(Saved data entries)
--- START ---
(* ===== verification/TransportInv.v ===== *)
(** * TransportInv: connections, their subscriptions and their answers

    The invariant [server_inv] of [server_step]: a connection is present in a channel exactly
    while a socket or a stream holds it, each is held once, and a socket answers its requests
    in order. *)

From Stdlib Require Import ZifyBool.
From stdpp Require Import base tactics numbers strings countable sorting gmap list.
From S2P Require Import Prelude RustStr Text Ids Models Policy RepoState RepoMessages RepoChannels RepoCircles RepoUsers RepoWf RepoReach ChatActor ActorLaws ActorInvariant ChatEngine EngineReach Wire ChannelList EngineServices Transport Sockets TransportTasks TransportServer.

Section invariant.
Context `{Unicode, UuidLib, CryptoLib, EngineLib, F64Lib, EnvelopeCodec}.

Lemma some_pair {A B} (a a' : A) (b b' : B) : Some (a, b) = Some (a', b') → a = a' ∧ b = b'.
Proof. by intros [= -> ->]. Qed.

(** ** Requests and responses *)

(** The identifiers of the commands that were read, and of the responses that were written. *)
Definition request_of (frame : Frame) : option str :=
  match frame with TextFrame text => ClientEnvelope_request_id <$> decode_envelope text | _ => None end.
Definition requests (received : list Frame) : list str := omap request_of received.
Definition response_of (w : Written) : option str :=
  match w with Sent envelope => ServerEnvelope_request_id envelope | _ => None end.
Definition responses (written : list Written) : list str := omap response_of written.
--- END ---
Extract from the records above the lines from the one containing "match frame with" to the one containing "Definition response_of (w", both lines included, exactly as they appear and with nothing else.

Task answer:
  match frame with TextFrame text => ClientEnvelope_request_id <$> decode_envelope text | _ => None end.
Definition requests (received : list Frame) : list str := omap request_of received.
Definition response_of (w : Written) : option str :=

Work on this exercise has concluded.